Saved data entries
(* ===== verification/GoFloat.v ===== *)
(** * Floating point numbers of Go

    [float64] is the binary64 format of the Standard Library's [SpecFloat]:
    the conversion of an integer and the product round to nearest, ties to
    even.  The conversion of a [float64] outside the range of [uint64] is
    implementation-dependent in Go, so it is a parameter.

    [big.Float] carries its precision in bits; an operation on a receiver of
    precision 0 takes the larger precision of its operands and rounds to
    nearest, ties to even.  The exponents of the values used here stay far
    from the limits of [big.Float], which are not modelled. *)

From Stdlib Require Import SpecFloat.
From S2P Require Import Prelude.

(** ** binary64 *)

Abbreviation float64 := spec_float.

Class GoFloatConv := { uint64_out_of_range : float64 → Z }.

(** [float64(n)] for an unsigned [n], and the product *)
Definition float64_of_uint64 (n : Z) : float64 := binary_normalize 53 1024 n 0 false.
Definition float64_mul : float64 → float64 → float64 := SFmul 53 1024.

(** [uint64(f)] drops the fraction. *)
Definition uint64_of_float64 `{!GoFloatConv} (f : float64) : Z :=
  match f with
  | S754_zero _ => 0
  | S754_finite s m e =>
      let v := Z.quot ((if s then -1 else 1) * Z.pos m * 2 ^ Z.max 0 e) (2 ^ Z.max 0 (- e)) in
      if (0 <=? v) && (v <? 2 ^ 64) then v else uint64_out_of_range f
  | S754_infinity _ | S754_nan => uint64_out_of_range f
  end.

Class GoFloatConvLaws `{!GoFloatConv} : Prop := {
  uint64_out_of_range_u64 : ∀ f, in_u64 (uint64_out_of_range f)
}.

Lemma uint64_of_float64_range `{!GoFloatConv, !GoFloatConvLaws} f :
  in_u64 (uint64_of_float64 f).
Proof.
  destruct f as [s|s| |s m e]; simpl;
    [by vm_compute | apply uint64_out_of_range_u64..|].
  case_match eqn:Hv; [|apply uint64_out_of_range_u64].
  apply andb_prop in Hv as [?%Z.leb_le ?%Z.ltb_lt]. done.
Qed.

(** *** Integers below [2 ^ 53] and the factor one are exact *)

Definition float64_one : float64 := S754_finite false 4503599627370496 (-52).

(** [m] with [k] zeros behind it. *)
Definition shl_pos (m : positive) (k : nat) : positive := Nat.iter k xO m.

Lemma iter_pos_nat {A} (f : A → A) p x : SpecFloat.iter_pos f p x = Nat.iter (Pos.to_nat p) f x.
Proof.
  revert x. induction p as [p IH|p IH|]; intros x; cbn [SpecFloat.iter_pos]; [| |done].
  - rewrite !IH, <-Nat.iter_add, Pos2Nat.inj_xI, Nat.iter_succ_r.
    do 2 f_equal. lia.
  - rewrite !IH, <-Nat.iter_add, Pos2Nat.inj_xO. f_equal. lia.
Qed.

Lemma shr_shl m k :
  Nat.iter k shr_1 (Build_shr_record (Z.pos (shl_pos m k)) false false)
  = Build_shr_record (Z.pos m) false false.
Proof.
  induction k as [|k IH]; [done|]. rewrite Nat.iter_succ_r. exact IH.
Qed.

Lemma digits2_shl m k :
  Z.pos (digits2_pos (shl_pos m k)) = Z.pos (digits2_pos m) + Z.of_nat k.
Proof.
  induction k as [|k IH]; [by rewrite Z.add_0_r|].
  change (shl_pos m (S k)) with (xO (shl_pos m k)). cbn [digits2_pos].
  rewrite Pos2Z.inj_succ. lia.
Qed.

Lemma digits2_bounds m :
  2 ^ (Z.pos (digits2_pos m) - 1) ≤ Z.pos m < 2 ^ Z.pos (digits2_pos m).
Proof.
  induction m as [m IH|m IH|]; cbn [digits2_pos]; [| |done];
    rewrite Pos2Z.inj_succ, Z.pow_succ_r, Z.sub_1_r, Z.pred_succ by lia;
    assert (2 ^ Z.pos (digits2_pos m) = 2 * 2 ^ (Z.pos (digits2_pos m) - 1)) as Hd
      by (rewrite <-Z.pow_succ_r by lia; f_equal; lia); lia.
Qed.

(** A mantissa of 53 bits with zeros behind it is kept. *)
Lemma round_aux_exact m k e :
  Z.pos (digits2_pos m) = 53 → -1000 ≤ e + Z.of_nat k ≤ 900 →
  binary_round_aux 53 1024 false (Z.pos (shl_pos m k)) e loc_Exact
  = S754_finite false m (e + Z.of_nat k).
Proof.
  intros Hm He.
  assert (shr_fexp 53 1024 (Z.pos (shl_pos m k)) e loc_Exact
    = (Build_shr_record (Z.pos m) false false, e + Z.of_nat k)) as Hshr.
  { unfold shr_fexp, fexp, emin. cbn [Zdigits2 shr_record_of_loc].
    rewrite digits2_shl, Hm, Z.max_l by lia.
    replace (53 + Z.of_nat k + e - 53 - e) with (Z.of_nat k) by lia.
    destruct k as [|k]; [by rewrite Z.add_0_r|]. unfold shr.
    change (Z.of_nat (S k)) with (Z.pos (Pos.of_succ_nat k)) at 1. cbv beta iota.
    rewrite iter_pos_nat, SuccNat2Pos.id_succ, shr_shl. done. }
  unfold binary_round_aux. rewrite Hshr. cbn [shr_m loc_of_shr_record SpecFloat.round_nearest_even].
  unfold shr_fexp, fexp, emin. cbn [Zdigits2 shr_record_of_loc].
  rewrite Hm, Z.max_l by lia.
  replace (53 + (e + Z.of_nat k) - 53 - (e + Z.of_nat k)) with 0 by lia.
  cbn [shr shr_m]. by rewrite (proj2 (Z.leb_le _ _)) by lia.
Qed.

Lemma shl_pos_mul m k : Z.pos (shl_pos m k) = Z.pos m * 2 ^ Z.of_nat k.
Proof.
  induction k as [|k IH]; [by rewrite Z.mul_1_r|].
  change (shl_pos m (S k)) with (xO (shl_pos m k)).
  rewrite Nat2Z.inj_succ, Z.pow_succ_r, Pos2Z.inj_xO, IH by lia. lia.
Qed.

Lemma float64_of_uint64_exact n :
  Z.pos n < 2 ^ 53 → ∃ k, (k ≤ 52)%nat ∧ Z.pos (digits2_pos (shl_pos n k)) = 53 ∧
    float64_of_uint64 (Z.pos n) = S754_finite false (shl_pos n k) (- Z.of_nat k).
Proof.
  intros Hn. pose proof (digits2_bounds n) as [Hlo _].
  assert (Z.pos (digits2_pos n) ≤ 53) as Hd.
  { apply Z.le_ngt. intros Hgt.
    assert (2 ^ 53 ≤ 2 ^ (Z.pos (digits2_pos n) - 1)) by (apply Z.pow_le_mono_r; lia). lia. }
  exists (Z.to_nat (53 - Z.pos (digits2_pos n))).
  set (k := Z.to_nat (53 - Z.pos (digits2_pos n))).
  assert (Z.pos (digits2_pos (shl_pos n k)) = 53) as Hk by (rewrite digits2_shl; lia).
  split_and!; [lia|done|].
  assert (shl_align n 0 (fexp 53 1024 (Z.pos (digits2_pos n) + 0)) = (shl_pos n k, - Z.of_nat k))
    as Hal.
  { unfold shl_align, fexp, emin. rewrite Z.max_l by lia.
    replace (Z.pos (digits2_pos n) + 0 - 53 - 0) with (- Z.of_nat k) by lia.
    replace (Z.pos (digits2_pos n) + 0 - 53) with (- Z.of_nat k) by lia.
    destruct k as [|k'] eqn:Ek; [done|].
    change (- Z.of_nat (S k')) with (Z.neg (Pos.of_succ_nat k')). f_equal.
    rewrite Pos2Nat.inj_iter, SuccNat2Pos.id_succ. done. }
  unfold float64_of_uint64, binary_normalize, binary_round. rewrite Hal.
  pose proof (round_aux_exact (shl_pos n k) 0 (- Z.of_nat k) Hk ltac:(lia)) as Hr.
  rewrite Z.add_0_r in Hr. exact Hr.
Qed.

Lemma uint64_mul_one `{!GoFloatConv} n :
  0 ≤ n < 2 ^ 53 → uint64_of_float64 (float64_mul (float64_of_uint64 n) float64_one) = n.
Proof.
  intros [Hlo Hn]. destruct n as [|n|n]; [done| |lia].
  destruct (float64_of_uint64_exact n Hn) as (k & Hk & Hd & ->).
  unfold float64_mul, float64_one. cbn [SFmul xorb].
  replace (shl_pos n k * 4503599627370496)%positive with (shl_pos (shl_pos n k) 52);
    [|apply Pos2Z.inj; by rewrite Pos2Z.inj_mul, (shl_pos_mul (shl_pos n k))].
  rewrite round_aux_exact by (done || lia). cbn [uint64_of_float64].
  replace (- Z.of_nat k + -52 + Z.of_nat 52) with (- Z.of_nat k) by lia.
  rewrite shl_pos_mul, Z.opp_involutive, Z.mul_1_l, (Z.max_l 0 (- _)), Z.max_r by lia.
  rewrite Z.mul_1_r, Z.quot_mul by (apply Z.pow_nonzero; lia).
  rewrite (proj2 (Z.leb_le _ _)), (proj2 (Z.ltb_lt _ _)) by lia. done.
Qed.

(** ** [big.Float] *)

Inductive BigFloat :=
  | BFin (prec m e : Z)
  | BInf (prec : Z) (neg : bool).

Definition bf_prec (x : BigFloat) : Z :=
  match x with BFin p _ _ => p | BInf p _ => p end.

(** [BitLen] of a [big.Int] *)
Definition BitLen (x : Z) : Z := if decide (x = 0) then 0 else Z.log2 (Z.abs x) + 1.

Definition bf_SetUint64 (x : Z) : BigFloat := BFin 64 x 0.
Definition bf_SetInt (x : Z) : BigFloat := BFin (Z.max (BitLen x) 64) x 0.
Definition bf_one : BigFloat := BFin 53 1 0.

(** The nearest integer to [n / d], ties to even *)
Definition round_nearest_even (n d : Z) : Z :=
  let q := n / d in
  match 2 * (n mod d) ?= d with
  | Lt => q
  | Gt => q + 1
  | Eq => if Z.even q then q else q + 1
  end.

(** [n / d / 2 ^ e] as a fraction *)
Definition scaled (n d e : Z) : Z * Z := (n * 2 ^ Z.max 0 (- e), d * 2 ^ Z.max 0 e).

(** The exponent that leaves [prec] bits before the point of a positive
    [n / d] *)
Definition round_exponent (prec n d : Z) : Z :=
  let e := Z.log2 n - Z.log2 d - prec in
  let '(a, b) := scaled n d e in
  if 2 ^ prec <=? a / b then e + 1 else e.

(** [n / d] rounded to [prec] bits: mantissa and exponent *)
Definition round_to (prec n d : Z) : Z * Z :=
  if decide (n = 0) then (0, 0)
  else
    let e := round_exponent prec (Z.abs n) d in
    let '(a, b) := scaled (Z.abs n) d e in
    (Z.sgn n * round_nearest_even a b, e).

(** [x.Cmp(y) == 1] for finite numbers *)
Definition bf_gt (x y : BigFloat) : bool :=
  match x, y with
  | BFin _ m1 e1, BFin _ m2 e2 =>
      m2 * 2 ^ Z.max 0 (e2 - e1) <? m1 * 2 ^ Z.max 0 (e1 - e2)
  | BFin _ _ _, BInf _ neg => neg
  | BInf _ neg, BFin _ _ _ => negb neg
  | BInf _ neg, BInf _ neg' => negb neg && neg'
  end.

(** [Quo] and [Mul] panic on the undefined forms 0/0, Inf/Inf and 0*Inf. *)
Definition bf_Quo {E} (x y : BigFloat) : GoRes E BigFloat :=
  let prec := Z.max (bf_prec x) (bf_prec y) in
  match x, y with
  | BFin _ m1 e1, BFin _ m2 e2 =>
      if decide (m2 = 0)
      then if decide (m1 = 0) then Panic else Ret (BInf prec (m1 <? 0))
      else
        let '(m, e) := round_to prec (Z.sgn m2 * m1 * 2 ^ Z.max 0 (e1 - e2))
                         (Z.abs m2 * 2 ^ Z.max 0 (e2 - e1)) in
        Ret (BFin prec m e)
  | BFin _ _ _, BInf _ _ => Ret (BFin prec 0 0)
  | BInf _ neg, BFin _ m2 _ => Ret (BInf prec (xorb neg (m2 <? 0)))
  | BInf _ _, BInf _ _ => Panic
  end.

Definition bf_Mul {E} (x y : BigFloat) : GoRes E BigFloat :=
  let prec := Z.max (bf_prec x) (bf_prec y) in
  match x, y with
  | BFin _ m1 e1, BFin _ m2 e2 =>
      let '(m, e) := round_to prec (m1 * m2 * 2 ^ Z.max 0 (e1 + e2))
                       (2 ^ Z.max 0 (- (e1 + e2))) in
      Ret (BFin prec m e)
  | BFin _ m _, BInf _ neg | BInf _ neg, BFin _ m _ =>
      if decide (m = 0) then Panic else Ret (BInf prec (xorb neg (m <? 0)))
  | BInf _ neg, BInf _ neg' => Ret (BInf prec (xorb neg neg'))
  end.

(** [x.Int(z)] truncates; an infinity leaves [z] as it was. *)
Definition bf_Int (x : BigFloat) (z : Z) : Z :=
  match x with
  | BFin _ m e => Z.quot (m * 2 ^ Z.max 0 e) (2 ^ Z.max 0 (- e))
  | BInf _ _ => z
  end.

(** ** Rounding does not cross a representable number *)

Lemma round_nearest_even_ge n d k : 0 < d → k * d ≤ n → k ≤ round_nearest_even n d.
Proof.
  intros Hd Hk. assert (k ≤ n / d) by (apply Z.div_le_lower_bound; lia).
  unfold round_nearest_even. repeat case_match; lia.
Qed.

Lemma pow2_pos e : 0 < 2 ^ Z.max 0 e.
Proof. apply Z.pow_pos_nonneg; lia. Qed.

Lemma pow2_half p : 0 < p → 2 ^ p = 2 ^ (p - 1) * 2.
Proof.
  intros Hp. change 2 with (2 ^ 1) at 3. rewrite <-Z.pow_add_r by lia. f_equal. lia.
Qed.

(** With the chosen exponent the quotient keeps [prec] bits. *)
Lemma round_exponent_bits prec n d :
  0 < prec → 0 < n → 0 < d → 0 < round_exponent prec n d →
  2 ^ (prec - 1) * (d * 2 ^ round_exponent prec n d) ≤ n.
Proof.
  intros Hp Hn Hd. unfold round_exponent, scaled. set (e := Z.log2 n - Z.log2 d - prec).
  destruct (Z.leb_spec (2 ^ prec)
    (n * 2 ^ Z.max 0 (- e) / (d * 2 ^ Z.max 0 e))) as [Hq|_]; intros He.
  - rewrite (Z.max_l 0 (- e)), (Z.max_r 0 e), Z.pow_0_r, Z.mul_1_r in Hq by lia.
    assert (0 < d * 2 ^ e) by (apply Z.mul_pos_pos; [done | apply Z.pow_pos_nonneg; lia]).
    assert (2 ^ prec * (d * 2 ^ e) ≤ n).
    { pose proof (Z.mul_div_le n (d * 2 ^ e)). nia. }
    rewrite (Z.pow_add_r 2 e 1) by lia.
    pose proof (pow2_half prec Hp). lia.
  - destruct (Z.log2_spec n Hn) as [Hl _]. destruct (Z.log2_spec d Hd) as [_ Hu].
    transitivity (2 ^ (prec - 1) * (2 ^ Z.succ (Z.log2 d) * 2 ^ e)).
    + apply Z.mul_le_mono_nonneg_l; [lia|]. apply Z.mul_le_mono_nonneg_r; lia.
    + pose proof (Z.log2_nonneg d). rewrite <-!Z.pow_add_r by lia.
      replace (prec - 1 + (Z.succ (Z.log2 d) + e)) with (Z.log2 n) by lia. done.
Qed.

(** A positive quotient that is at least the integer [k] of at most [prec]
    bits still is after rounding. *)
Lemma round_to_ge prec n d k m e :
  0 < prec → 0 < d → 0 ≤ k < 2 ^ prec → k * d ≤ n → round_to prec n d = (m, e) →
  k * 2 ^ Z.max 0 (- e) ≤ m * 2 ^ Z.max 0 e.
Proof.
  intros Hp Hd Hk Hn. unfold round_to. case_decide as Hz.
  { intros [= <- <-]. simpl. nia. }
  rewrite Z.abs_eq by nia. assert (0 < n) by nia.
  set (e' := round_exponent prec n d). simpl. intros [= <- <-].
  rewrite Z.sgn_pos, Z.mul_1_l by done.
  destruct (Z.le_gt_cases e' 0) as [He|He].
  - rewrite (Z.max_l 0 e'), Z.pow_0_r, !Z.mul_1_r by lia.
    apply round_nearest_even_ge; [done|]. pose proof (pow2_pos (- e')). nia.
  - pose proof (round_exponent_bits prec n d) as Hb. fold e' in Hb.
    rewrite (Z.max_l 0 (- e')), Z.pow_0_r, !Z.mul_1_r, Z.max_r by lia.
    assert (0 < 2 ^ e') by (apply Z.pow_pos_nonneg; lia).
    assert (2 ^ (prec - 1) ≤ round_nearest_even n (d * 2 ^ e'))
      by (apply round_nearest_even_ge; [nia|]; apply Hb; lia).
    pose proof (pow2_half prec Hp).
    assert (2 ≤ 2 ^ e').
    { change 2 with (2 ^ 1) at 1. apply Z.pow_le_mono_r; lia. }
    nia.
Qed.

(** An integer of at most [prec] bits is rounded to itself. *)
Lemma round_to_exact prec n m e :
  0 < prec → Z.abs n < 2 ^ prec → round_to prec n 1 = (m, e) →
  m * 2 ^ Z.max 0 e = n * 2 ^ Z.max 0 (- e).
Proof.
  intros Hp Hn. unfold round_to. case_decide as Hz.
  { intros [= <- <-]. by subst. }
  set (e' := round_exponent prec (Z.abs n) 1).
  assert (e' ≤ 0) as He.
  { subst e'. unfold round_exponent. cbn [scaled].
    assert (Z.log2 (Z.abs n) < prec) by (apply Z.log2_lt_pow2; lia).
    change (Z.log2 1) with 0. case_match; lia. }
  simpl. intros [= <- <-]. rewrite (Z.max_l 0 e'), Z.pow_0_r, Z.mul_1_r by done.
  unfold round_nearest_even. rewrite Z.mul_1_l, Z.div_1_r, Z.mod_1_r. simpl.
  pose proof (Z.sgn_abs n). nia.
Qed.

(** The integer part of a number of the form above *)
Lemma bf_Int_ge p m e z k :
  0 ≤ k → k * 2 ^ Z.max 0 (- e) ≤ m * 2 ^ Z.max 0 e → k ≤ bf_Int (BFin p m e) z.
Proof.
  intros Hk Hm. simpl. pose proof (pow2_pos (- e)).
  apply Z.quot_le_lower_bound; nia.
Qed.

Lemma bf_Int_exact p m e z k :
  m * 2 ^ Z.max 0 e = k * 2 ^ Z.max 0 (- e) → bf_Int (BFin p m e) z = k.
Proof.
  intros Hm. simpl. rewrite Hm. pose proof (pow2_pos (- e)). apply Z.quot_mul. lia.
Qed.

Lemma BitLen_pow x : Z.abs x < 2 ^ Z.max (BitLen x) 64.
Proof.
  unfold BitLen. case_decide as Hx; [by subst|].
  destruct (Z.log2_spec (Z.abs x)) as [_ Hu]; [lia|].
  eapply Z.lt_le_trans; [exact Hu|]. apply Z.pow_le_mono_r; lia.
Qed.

▸ **YOUR OBJECTIVE**
From the records above, extract exactly and only the lines that begin at the line with "0 < prec → 0 < d" and stop after the line with "set (e' := round_exponent prec n".

▸ **SOLUTION FOR THIS PROBLEM**
  0 < prec → 0 < d → 0 ≤ k < 2 ^ prec → k * d ≤ n → round_to prec n d = (m, e) →
  k * 2 ^ Z.max 0 (- e) ≤ m * 2 ^ Z.max 0 e.
Proof.
  intros Hp Hd Hk Hn. unfold round_to. case_decide as Hz.
  { intros [= <- <-]. simpl. nia. }
  rewrite Z.abs_eq by nia. assert (0 < n) by nia.
  set (e' := round_exponent prec n d). simpl. intros [= <- <-].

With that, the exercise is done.